Read the records beneath this task and copy every line that contains the string "data".

--------------------

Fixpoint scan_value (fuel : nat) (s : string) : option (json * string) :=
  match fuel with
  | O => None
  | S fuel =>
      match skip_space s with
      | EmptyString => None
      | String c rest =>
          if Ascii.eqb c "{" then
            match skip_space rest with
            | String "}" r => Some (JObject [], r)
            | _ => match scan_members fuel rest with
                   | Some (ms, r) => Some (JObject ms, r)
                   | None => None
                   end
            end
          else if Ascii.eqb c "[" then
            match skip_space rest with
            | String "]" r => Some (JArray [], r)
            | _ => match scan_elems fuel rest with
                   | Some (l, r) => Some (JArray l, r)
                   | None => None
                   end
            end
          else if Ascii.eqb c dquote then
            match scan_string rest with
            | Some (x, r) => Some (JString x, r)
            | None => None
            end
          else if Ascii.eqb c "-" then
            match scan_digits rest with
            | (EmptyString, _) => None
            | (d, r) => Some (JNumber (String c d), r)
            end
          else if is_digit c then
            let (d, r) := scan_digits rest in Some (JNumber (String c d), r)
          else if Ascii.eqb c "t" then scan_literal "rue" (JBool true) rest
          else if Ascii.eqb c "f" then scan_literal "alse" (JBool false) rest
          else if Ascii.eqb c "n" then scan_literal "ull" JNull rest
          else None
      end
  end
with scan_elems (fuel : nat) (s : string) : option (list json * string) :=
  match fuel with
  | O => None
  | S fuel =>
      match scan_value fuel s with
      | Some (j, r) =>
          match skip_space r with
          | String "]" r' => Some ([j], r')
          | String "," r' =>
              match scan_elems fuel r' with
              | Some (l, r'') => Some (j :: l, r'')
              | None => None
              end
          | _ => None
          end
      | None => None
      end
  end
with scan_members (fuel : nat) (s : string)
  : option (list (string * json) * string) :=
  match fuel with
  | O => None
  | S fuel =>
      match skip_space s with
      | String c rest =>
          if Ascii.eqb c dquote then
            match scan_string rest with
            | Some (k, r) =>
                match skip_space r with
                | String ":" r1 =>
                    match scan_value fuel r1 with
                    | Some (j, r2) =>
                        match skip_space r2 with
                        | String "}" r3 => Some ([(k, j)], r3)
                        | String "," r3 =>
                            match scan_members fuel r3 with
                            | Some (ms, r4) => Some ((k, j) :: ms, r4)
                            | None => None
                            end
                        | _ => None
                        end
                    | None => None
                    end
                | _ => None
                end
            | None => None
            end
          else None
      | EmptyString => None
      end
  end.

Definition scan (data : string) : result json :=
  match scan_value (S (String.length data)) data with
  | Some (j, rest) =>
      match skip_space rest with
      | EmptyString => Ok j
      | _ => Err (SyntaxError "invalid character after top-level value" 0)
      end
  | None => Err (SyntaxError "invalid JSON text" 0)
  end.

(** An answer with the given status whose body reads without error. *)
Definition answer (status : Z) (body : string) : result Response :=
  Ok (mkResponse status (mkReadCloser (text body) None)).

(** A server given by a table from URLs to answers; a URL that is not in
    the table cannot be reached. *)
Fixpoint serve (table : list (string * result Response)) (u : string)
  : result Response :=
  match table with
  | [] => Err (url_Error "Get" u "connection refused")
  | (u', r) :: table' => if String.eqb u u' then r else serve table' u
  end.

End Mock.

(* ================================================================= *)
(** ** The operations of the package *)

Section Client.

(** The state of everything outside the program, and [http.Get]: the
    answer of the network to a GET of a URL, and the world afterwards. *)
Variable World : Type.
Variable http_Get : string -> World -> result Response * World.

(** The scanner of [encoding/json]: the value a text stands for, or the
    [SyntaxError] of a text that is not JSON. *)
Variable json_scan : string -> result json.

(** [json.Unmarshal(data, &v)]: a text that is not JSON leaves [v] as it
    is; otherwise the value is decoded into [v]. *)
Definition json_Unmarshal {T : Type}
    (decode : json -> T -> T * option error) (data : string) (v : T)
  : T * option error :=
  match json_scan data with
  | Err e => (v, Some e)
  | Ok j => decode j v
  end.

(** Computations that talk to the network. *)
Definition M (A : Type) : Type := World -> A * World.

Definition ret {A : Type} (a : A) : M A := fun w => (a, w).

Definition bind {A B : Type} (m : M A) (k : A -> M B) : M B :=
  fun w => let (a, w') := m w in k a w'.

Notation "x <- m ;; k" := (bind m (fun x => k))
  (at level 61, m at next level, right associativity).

--------------------

Solution for this task –
Definition scan (data : string) : result json :=
  match scan_value (S (String.length data)) data with
(** [json.Unmarshal(data, &v)]: a text that is not JSON leaves [v] as it
    (decode : json -> T -> T * option error) (data : string) (v : T)
  match json_scan data with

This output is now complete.